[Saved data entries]
(** C8.  [odo_timer_setup] issues eight field writes, each a read of the
    register followed by a write of the word with the field replaced, in
    this order: enable bit off; reset-on-disable (CC) on; clock source 3
    (the TIN pulse input); prescaler field 0 (divide by 1); compare enable
    on; free-run bit off (restart on compare); compare value 0xFFFFFFFF;
    enable bit on.  The enable bit is off in every control word written
    before the last one. *)
Theorem odo_timer_setup_sequence (w : world) :
  let c0 := reg_peek w TCTL_REG in
  let c1 := field_put c0 TCTL_TEN 0 in
  let c2 := field_put c1 TCTL_CC 1 in
  let c3 := field_put c2 TCTL_CLKSOURCE 3 in
  let p0 := reg_peek w TPRER_REG in
  let p1 := field_put p0 TPRER_PRESCALER 0 in
  let c4 := field_put c3 TCTL_COMP_EN 1 in
  let c5 := field_put c4 TCTL_FRR 0 in
  let m0 := reg_peek w TCMP_REG in
  let c6 := field_put c5 TCTL_TEN 1 in
  let w' := snd (odo_timer_setup w) in
  io_log w' = io_log w ++
    [IoRead TCTL_REG c0; IoWrite TCTL_REG c1;
     IoRead TCTL_REG c1; IoWrite TCTL_REG c2;
     IoRead TCTL_REG c2; IoWrite TCTL_REG c3;
     IoRead TPRER_REG p0; IoWrite TPRER_REG p1;
     IoRead TCTL_REG c3; IoWrite TCTL_REG c4;
     IoRead TCTL_REG c4; IoWrite TCTL_REG c5;
     IoRead TCMP_REG m0; IoWrite TCMP_REG 0xFFFFFFFF;
     IoRead TCTL_REG c5; IoWrite TCTL_REG c6] /\
  Forall (fun c => field_get c TCTL_TEN = 0) [c1; c2; c3; c4; c5] /\
  (reg_peek w' TCTL_REG = c6 /\ reg_peek w' TPRER_REG = p1 /\
   reg_peek w' TCMP_REG = 0xFFFFFFFF) /\
  (field_get c6 TCTL_TEN = 1 /\ field_get c6 TCTL_CC = 1 /\
   field_get c6 TCTL_CLKSOURCE = 3 /\ field_get p1 TPRER_PRESCALER = 0 /\
   field_get c6 TCTL_COMP_EN = 1 /\ field_get c6 TCTL_FRR = 0) /\
  odo w' = odo w /\ fst (odo_timer_setup w) = 0.
Proof.
  intros c0 c1 c2 c3 p0 p1 c4 c5 m0 c6 w'.
  assert (H0 : 0 <= c0 < 2 ^ 32) by apply reg_word_range.
  assert (Hp0 : 0 <= p0 < 2 ^ 32) by apply reg_word_range.
  assert (Hm0 : 0 <= m0 < 2 ^ 32) by apply reg_word_range.
  assert (H1 : 0 <= c1 < 2 ^ 32) by (apply field_put_range; lia).
  assert (H2 : 0 <= c2 < 2 ^ 32) by (apply field_put_range; lia).
  assert (H3 : 0 <= c3 < 2 ^ 32) by (apply field_put_range; lia).
  assert (H4 : 0 <= c4 < 2 ^ 32) by (apply field_put_range; lia).
  assert (H5 : 0 <= c5 < 2 ^ 32) by (apply field_put_range; lia).
  assert (H6 : 0 <= c6 < 2 ^ 32) by (apply field_put_range; lia).
  assert (Hp1 : 0 <= p1 < 2 ^ 32) by (apply field_put_range; lia).
  assert (Heq : odo_timer_setup w =
    (0, World (odo w)
          (<[TCTL_REG := c6]> (<[TCMP_REG := 0xFFFFFFFF]> (<[TCTL_REG := c5]>
           (<[TCTL_REG := c4]> (<[TPRER_REG := p1]> (<[TCTL_REG := c3]>
           (<[TCTL_REG := c2]> (<[TCTL_REG := c1]> (vmem w)))))))))
          (jiffies w)
          (io_log w ++
             [IoRead TCTL_REG c0; IoWrite TCTL_REG c1;
              IoRead TCTL_REG c1; IoWrite TCTL_REG c2;
              IoRead TCTL_REG c2; IoWrite TCTL_REG c3;
              IoRead TPRER_REG p0; IoWrite TPRER_REG p1;
              IoRead TCTL_REG c3; IoWrite TCTL_REG c4;
              IoRead TCTL_REG c4; IoWrite TCTL_REG c5;
              IoRead TCMP_REG m0; IoWrite TCMP_REG 0xFFFFFFFF;
              IoRead TCTL_REG c5; IoWrite TCTL_REG c6]))).
  { unfold odo_timer_setup.
    unfold_fields.
    setup_step 0. change (field_put (reg_word (vmem w) TCTL_REG) (0, 1) 0) with c1.
    setup_step 1. rewrite (u32_small c1 H1). change (field_put c1 (10, 1) 1) with c2.
    setup_step 3. rewrite (u32_small c2 H2). change (field_put c2 (1, 3) 3) with c3.
    setup_step 0. change (field_put (reg_word (vmem w) TPRER_REG) (0, 10) 0) with p1.
    setup_step 1. rewrite (u32_small c3 H3). change (field_put c3 (4, 1) 1) with c4.
    setup_step 0. rewrite (u32_small c4 H4). change (field_put c4 (8, 1) 0) with c5.
    setup_step 0xFFFFFFFF.
    rewrite (field_put_whole (reg_word (vmem w) TCMP_REG) 0xFFFFFFFF)
      by (try apply reg_word_range; lia).
    setup_step 1. rewrite (u32_small c5 H5). change (field_put c5 (0, 1) 1) with c6.
    unfold ret. rewrite <- !app_assoc. reflexivity. }
  subst w'. rewrite Heq. cbn [fst snd io_log odo].
  assert (G1 : field_get c1 TCTL_TEN = 0) by (apply field_get_put; lia).
  assert (G2 : field_get c2 TCTL_TEN = 0).
  { unfold c2. unfold_fields. rewrite field_get_put_other by lia. exact G1. }
  assert (G3 : field_get c3 TCTL_TEN = 0).
  { unfold c3. unfold_fields. rewrite field_get_put_other by lia. exact G2. }
  assert (G4 : field_get c4 TCTL_TEN = 0).
  { unfold c4. unfold_fields. rewrite field_get_put_other by lia. exact G3. }
  assert (G5 : field_get c5 TCTL_TEN = 0).
  { unfold c5. unfold_fields. rewrite field_get_put_other by lia. exact G4. }
  split; [reflexivity|].
  split; [repeat constructor; assumption|].
  split.
  { unfold reg_peek. cbn [vmem].
    repeat (rewrite reg_word_insert || rewrite reg_word_insert_ne by discriminate).
    rewrite (u32_small c6 H6), (u32_small p1 Hp1). repeat split. }
  split; [|split; reflexivity].
  unfold c6, c5, c4, c3, c2, c1, p1. unfold_fields.
  repeat split.
  - apply field_get_put; lia.
  - rewrite !field_get_put_other by lia.
    apply field_get_put; lia.
  - rewrite !field_get_put_other by lia.
    apply field_get_put; lia.
  - apply field_get_put; lia.
  - rewrite !field_get_put_other by lia.
    apply field_get_put; lia.
  - rewrite !field_get_put_other by lia.
    apply field_get_put; lia.
Qed.

(** ** The reset coordinator *)

Lemma gpt_settle_other regs off :
  off <> TCN_REG -> reg_word (gpt_settle regs) off = reg_word regs off.
Proof.
  intros Hoff. unfold gpt_settle.
  destruct (negb _ && _); [|reflexivity].
  apply reg_word_insert_ne. congruence.
Qed.

Lemma modify_odo_eq f (w : world) :
  modify_odo f w = (tt, World (f (odo w)) (vmem w) (jiffies w) (io_log w)).
Proof. reflexivity. Qed.

(** [odo_reset_count] in closed form. *)
Lemma odo_reset_count_eq (w : world) :
  odo_reset_count w =
  let c0 := reg_peek w TCTL_REG in
  let c1 := field_put c0 TCTL_TEN 0 in
  let c2 := field_put c1 TCTL_TEN 1 in
  (0, World (set_counter_ls 0 (set_counter_ms 0 (odo w)))
        (<[TCTL_REG := c2]> (gpt_settle (<[TCTL_REG := c1]> (vmem w))))
        (jiffies w)
        (io_log w ++ [IoRead TCTL_REG c0; IoWrite TCTL_REG c1; Sleep 10;
                      IoRead TCTL_REG c1; IoWrite TCTL_REG c2])).
Proof.
  cbv zeta.
  set (c0 := reg_peek w TCTL_REG).
  set (c1 := field_put c0 TCTL_TEN 0).
  set (c2 := field_put c1 TCTL_TEN 1).
  assert (H1 : 0 <= c1 < 2 ^ 32)
    by (apply field_put_range; try apply reg_word_range; lia).
  unfold odo_reset_count. unfold_fields.
  rewrite bind_eq, modify_odo_eq. cbn [fst snd].
  rewrite bind_eq, modify_odo_eq. cbn [fst snd odo vmem jiffies io_log].
  setup_step 0. change (field_put (reg_word (vmem w) TCTL_REG) (0, 1) 0) with c1.
  rewrite bind_eq. unfold msleep at 1. cbn [fst snd odo vmem jiffies io_log].
  setup_step 1.
  rewrite gpt_settle_other, reg_word_insert by discriminate.
  rewrite (u32_small c1 H1). change (field_put c1 (0, 1) 1) with c2.
  rewrite <- !app_assoc. reflexivity.
Qed.

(** The parser fails with a negative errno only. *)
Lemma _kstrtoull_error s base e :
  _kstrtoull s base = inl e -> e = - EINVAL \/ e = - ERANGE.
Proof.
  unfold _kstrtoull. destruct (_parse_integer s base 0 0) as [[res rv] rest].
  destruct (2 ^ 64 <=? res); [intros [= <-]; right; reflexivity|].
  destruct (rv =? 0); [intros [= <-]; left; reflexivity|].
  destruct (at_end _); [discriminate|intros [= <-]; left; reflexivity].
Qed.

Lemma kstrtoint_error s base e :
  kstrtoint s base = inl e -> e = - EINVAL \/ e = - ERANGE.
Proof.
  unfold kstrtoint, kstrtoll, kstrtoull.
  destruct (starts_with "-" s).
  - destruct (_kstrtoull (skip_char "-" s) base) as [rv|tmp] eqn:Hp.
    + intros [= <-]. exact (_kstrtoull_error _ _ _ Hp).
    + destruct (2 ^ 63 <? tmp); [intros [= <-]; right; reflexivity|].
      destruct (_ =? _); [discriminate|intros [= <-]; right; reflexivity].
  - destruct (_kstrtoull (skip_char "+" s) base) as [rv|tmp] eqn:Hp.
    + intros [= <-]. exact (_kstrtoull_error _ _ _ Hp).
    + destruct (2 ^ 63 <=? tmp); [intros [= <-]; right; reflexivity|].
      destruct (_ =? _); [discriminate|intros [= <-]; right; reflexivity].
Qed.

(** The writes of the spec's own examples, and the one that reaches the
    character constant of the comparison. *)
Example kstrtoint_examples :
  kstrtoint "1" 10 = inr 1 /\ kstrtoint "0" 10 = inr 0 /\
  kstrtoint "abc" 10 = inl (- EINVAL) /\ kstrtoint "49" 10 = inr 49 /\
  kstrtoint (String "1" (String "010" EmptyString)) 10 = inr 1 /\
  kstrtoint "-1" 10 = inr (-1) /\ kstrtoint "+1" 10 = inr 1 /\
  kstrtoint "1 " 10 = inl (- EINVAL) /\ kstrtoint "" 10 = inl (- EINVAL) /\
  kstrtoint "2147483648" 10 = inl (- ERANGE) /\
  kstrtoint "-2147483648" 10 = inr (-2147483648).
Proof. repeat split; reflexivity. Qed.
(** * Verification of [atroposlib/cli/sft.py]

    A shallow embedding of the SFT data grabber: the longest-common-prefix
    helper, the per-group selector, the registration handshake, the batch
    poller and the orchestration loop, followed by the properties proved of
    them.

    Modelling conventions.
    - Python [str] is [string]; [int] is [Z]; the scores (JSON numbers) are
      exact rationals [Q], so the order on them is total (no NaN).
    - A raised exception is a value of [Error]; pure fallible functions
      return [result], effectful ones run in the monad [IO] over a [World]
      that records every request, sleep, progress update, file opening and
      record written in a trace, and that keeps the output file apart from
      the buffer of the file object writing to it.
    - The tokenizer is an opaque capability [decode]. *)

From Stdlib Require Import List String Ascii Bool Arith ZArith QArith Lia.
From Stdlib Require Import Sorting.Sorted Sorting.Permutation.
Import ListNotations.

Close Scope Q_scope.
Open Scope string_scope.
Open Scope list_scope.

(* ================================================================= *)
(** ** Python strings *)

Module PyStr.

(** [s.startswith(p)] *)
Fixpoint startswith (s p : string) {struct p} : bool :=
  match p with
  | EmptyString => true
  | String a p' =>
      match s with
      | EmptyString => false
      | String b s' => Ascii.eqb a b && startswith s' p'
      end
  end.

(** [s[:-1]] *)
Fixpoint drop_last (s : string) : string :=
  match s with
  | EmptyString => EmptyString
  | String a s' =>
      match s' with
      | EmptyString => EmptyString
      | String _ _ => String a (drop_last s')
      end
  end.

(** [not s] on a string *)
Definition is_empty (s : string) : bool :=
  match s with
  | EmptyString => true
  | String _ _ => false
  end.

(** [s[n:]] for [0 <= n] *)
Fixpoint drop (n : nat) (s : string) : string :=
  match n with
  | O => s
  | S n' =>
      match s with
      | EmptyString => EmptyString
      | String _ s' => drop n' s'
      end
  end.

(** The scan behind [s.split(sep)] for a non-empty [sep]: the text is read
    left to right; where [sep] starts (and we are not inside an occurrence
    already consumed, [skip = 0]) the current segment ends and the next
    [length sep] characters are consumed.  The result is the segment under
    construction and the segments after it. *)
Fixpoint split_scan (sep : string) (skip : nat) (s : string)
  : string * list string :=
  match s with
  | EmptyString => (EmptyString, [])
  | String c s' =>
      match skip with
      | S k => split_scan sep k s'
      | O =>
          if startswith s sep
          then let '(seg, segs) := split_scan sep (String.length sep - 1) s'
               in (EmptyString, seg :: segs)
          else let '(seg, segs) := split_scan sep 0 s'
               in (String c seg, segs)
      end
  end.

(** [sep.join(parts)] *)
Fixpoint join (sep : string) (parts : list string) : string :=
  match parts with
  | [] => EmptyString
  | [p] => p
  | p :: rest => (p ++ sep ++ join sep rest)%string
  end.

End PyStr.

(* ================================================================= *)
(** ** Exceptions *)

Inductive Error : Type :=
| ValueError (msg : string)
| KeyError (key : string)
| IndexError (msg : string).

Inductive result (A : Type) : Type :=
| Ok (a : A)
| Err (e : Error).
Arguments Ok {A} a.
Arguments Err {A} e.

Definition rbind {A B} (r : result A) (k : A -> result B) : result B :=
  match r with
  | Ok a => k a
  | Err e => Err e
  end.

Fixpoint rmap {A B} (f : A -> result B) (l : list A) : result (list B) :=
  match l with
  | [] => Ok []
  | x :: l' =>
      rbind (f x) (fun y => rbind (rmap f l') (fun ys => Ok (y :: ys)))
  end.


(** [s.split(sep)]: an empty separator is a [ValueError]. *)
Definition py_split (s sep : string) : result (list string) :=
  if PyStr.is_empty sep then Err (ValueError "empty separator")
  else let '(seg, segs) := PyStr.split_scan sep 0 s in Ok (seg :: segs).
(** X15. A call that throws never changes the status, the identifiers, the
    timestamp or the total. If it threw InvalidState, EmptyOrder,
    ItemNotFound, InvalidQuantity or the line-cap error, the order is
    exactly as before; any other error is a Money error thrown by
    recalculateTotal of a mutation of a draft, after the one change of the
    item list that this mutation makes, and on lines with valid prices it
    is CurrencyMismatch. *)
Theorem thrown_call_changes_at_most_the_items
  (c : Order.Call) (o : Order.t) (e : DomainError) :
  fst (Order.call c o) = Err e ->
  sameFrame o (snd (Order.call c o))
  /\ Order.totalAmount (snd (Order.call c o)) = Order.totalAmount o
  /\ ((raisedBeforeMutation e = true /\ snd (Order.call c o) = o)
      \/ (raisedBeforeMutation e = false /\ moneyError e = true
          /\ Order.isMutation c = true /\ Order.status o = Order.DRAFT
          /\ items_change c (Order.items o) (Order.items (snd (Order.call c o)))
          /\ (validCall c -> Forall validLine (Order.items o) -> e = CurrencyMismatch))).
Proof.
  intros Hfail. destruct (raisedBeforeMutation e) eqn:He.
  - rewrite (guard_failure_leaves_order c o e He Hfail).
    split; [apply sameFrame_refl|]. split; [reflexivity|]. left. auto.
  - destruct (Order.isMutation c) eqn:Hm.
    + destruct (mutation_outcome c o Hm) as [(e' & He' & Hcall)|(Hs & l' & Hl' & Hcall)];
        rewrite Hcall in *; simpl in Hfail; [congruence|].
      rewrite recalculateTotal_eq in *. simpl in *.
      destruct (Order.sumSubtotals l') as [t|e'] eqn:Hsum; simpl in *; [discriminate|].
      injection Hfail as ->.
      split; [repeat split|]. split; [reflexivity|]. right.
      repeat split; try assumption; [eapply sumSubtotals_error; eauto|].
      intros Hc Hl. unfold Order.sumSubtotals in Hsum. simpl in Hsum.
      eapply reduce_validLines_error; [| |exact Hsum].
      * repeat split.
      * eapply items_change_validLines; eauto.
    + exfalso. destruct c; try discriminate; unfold_method; by_status o;
        try (destruct l; simpl in *); try discriminate;
        injection Hfail as <-; discriminate.
Qed.

Lemma thrown_call_changes_at_most_the_items_witness :
  Order.totalAmount (snd (Order.call (Order.AddItem P1 1 (usd 5)) order0))
  = Order.totalAmount order0.
Proof.
  apply (thrown_call_changes_at_most_the_items (Order.AddItem P1 1 (usd 5)) order0
           CurrencyMismatch).
  reflexivity.
Defined.

(** ** Order: how the mutations move the total *)

Lemma recalculateTotal_yenLines l o :
  Forall yenLine l ->
  Order.recalculateTotal (withItems l o)
  = (Ok tt, withTotal (yen (subtotalSum l)) (withItems l o)).
Proof.
  intros Hl. rewrite recalculateTotal_eq. simpl.
  now rewrite (sumSubtotals_yenLines l Hl).
Qed.

(** The sum over a list with one more line at its end is one more
    addition. *)
Lemma subtotalSum_push l it :
  subtotalSum (l ++ [it]) = (subtotalSum l + Money.amount (subtotalOf it))%float.
Proof. unfold subtotalSum. now rewrite fold_left_app. Qed.
(** * i18n-ally: the configuration module ([Config]) and the message
    formatter ([i18n]), embedded from the TypeScript sources.

    The file follows the sources top-down: JavaScript values and the
    operators the code applies to them ([||], [??], [typeof], [===]), the
    editor's layered settings store behind [workspace.getConfiguration],
    [Config.getConfig] / [Config.setConfig], the getters built on them, and
    [i18n.format] / [i18n.t]. *)

From Stdlib Require Import ZArith Lia Bool Ascii.
From stdpp Require Import base option list strings gmap pretty.
From Equations Require Import Equations.

Local Open Scope Z_scope.
#[local] Set Warnings "-register-all,-clear-no-such-hyp".

(** ** JavaScript values *)

(** The values a setting or a format argument can hold.  Numbers are the
    integer-valued ones; [JObj] is an object or function whose content the
    modelled code never inspects.  A setting is parsed from JSON, so an
    object found there is a plain one. *)
Inductive JsVal : Type :=
| JUndefined
| JNull
| JBool (b : bool)
| JNum (n : Z)
| JStr (s : string)
| JArr (xs : list JsVal)
| JObj.

(** ToBoolean: what [if (v)], [!v] and [v || w] test. *)
Definition truthy (v : JsVal) : bool :=
  match v with
  | JUndefined | JNull => false
  | JBool b => b
  | JNum n => negb (n =? 0)
  | JStr s => negb (String.eqb s "")
  | JArr _ | JObj => true
  end.

(** [typeof v !== 'undefined'], [v !== undefined] *)
Definition is_defined (v : JsVal) : bool :=
  match v with
  | JUndefined => false
  | _ => true
  end.

(** [a || b] *)
Definition js_or (a b : JsVal) : JsVal := if truthy a then a else b.

(** [a ?? b] *)
Definition js_coalesce (a b : JsVal) : JsVal :=
  match a with
  | JUndefined | JNull => b
  | _ => a
  end.

(** [v === s] for a string [s] *)
Definition strict_eq_str (v : JsVal) (s : string) : bool :=
  match v with
  | JStr t => String.eqb t s
  | _ => false
  end.

(** Exceptions the modelled code can raise. *)
Inductive JsError : Type :=
| TypeError (msg : string).

Inductive result (A : Type) : Type :=
| Ok (a : A)
| Throw (e : JsError).
Arguments Ok {A} a.
Arguments Throw {A} e.

Definition rbind {A B : Type} (r : result A) (k : A -> result B) : result B :=
  match r with
  | Ok a => k a
  | Throw e => Throw e
  end.

Notation "x <-! r ; k" := (rbind r (fun x => k))
  (at level 100, r at next level, right associativity).

(** ** The settings store behind [workspace.getConfiguration] *)

(** The two configuration sections the module reads. *)
Inductive Namespace : Type :=
| EXT_NAMESPACE
| EXT_LEGACY_NAMESPACE.

(** One section of the settings: the user (global) level, the workspace
    level and the workspace-folder levels.  A read returns the most specific
    level that defines the key; the folder level takes part only when a
    scope is given. *)
Record Settings : Type := mkSettings {
  user_level : gmap string JsVal;
  workspace_level : gmap string JsVal;
  folder_level : gmap string (gmap string JsVal)
}.

(** [getConfiguration(section, scope).get(key)] *)
Definition folder_lookup (st : Settings) (scope : option string) (key : string)
  : option JsVal :=
  match scope with
  | Some folder =>
      match folder_level st !! folder with
      | Some m => m !! key
      | None => None
      end
  | None => None
  end.

(** A key is looked up by its whole dotted name.  The module reads and
    writes leaf settings only (no key it uses extends another one by a
    dotted name), so the object the editor would assemble for the parent of
    a dotted key is not modelled. *)
Definition cfg_get (st : Settings) (scope : option string) (key : string) : JsVal :=
  match folder_lookup st scope key with
  | Some v => v
  | None =>
      match workspace_level st !! key with
      | Some v => v
      | None => default JUndefined (user_level st !! key)
      end
  end.

(** The level [update(key, value, isGlobal)] writes to. *)
Definition target_level (isGlobal : bool) (st : Settings) : gmap string JsVal :=
  if isGlobal then user_level st else workspace_level st.

(** Writing [undefined] removes the key from the level. *)
Definition write_level (key : string) (value : JsVal) (m : gmap string JsVal)
  : gmap string JsVal :=
  match value with
  | JUndefined => delete key m
  | _ => <[key := value]> m
  end.

(** [getConfiguration(section).update(key, value, isGlobal)] *)
Definition cfg_update (st : Settings) (key : string) (value : JsVal) (isGlobal : bool)
  : Settings :=
  if isGlobal
  then mkSettings (write_level key value (user_level st)) (workspace_level st) (folder_level st)
  else mkSettings (user_level st) (write_level key value (workspace_level st)) (folder_level st).

(** One call of [update], as the store saw it. *)
Record UpdateCall : Type := mkUpdateCall {
  uc_namespace : Namespace;
  uc_key : string;
  uc_value : JsVal;
  uc_isGlobal : bool
}.

(** The editor's configuration: both sections, and the [update] calls made
    so far, oldest first. *)
Record Workspace : Type := mkWorkspace {
  ext : Settings;
  legacy : Settings;
  history : list UpdateCall
}.

Definition ws_update (ws : Workspace) (ns : Namespace) (key : string) (value : JsVal)
  (isGlobal : bool) : Workspace :=
  let call := mkUpdateCall ns key value isGlobal in
  match ns with
  | EXT_NAMESPACE =>
      mkWorkspace (cfg_update (ext ws) key value isGlobal) (legacy ws) (history ws ++ [call])
  | EXT_LEGACY_NAMESPACE =>
      mkWorkspace (ext ws) (cfg_update (legacy ws) key value isGlobal) (history ws ++ [call])
  end.

(** ** Strings and arrays: the library calls the module makes *)

(** [xs.join(sep)] on strings *)
Fixpoint join (sep : string) (xs : list string) : string :=
  match xs with
  | [] => ""
  | [x] => x
  | x :: rest => x +:+ sep +:+ join sep rest
  end.

(** [s.split(sep)] for a one-character separator: the pieces between the
    separators, the empty ones included; never the empty list. *)
Fixpoint split (sep : ascii) (s : string) : list string :=
  match s with
  | EmptyString => [""]
  | String c rest =>
      if Ascii.eqb c sep then "" :: split sep rest
      else match split sep rest with
           | piece :: pieces => String c piece :: pieces
           | [] => [String c ""]
           end
  end.

Fixpoint string_mem (c : ascii) (chars : string) : bool :=
  match chars with
  | EmptyString => false
  | String d rest => Ascii.eqb c d || string_mem c rest
  end.

Fixpoint string_map (f : ascii -> ascii) (s : string) : string :=
  match s with
  | EmptyString => ""
  | String c rest => String (f c) (string_map f rest)
  end.

Fixpoint string_forall (p : ascii -> bool) (s : string) : bool :=
  match s with
  | EmptyString => true
  | String c rest => p c && string_forall p rest
  end.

* Problem description
Using the entries above, return exactly the lines from the line with "Inductive Error : Type" to the line with "(** [s.split(sep)]: an", counting both of those lines.

* Response to this task
Inductive Error : Type :=
| ValueError (msg : string)
| KeyError (key : string)
| IndexError (msg : string).

Inductive result (A : Type) : Type :=
| Ok (a : A)
| Err (e : Error).
Arguments Ok {A} a.
Arguments Err {A} e.

Definition rbind {A B} (r : result A) (k : A -> result B) : result B :=
  match r with
  | Ok a => k a
  | Err e => Err e
  end.

Fixpoint rmap {A B} (f : A -> result B) (l : list A) : result (list B) :=
  match l with
  | [] => Ok []
  | x :: l' =>
      rbind (f x) (fun y => rbind (rmap f l') (fun ys => Ok (y :: ys)))
  end.


(** [s.split(sep)]: an empty separator is a [ValueError]. *)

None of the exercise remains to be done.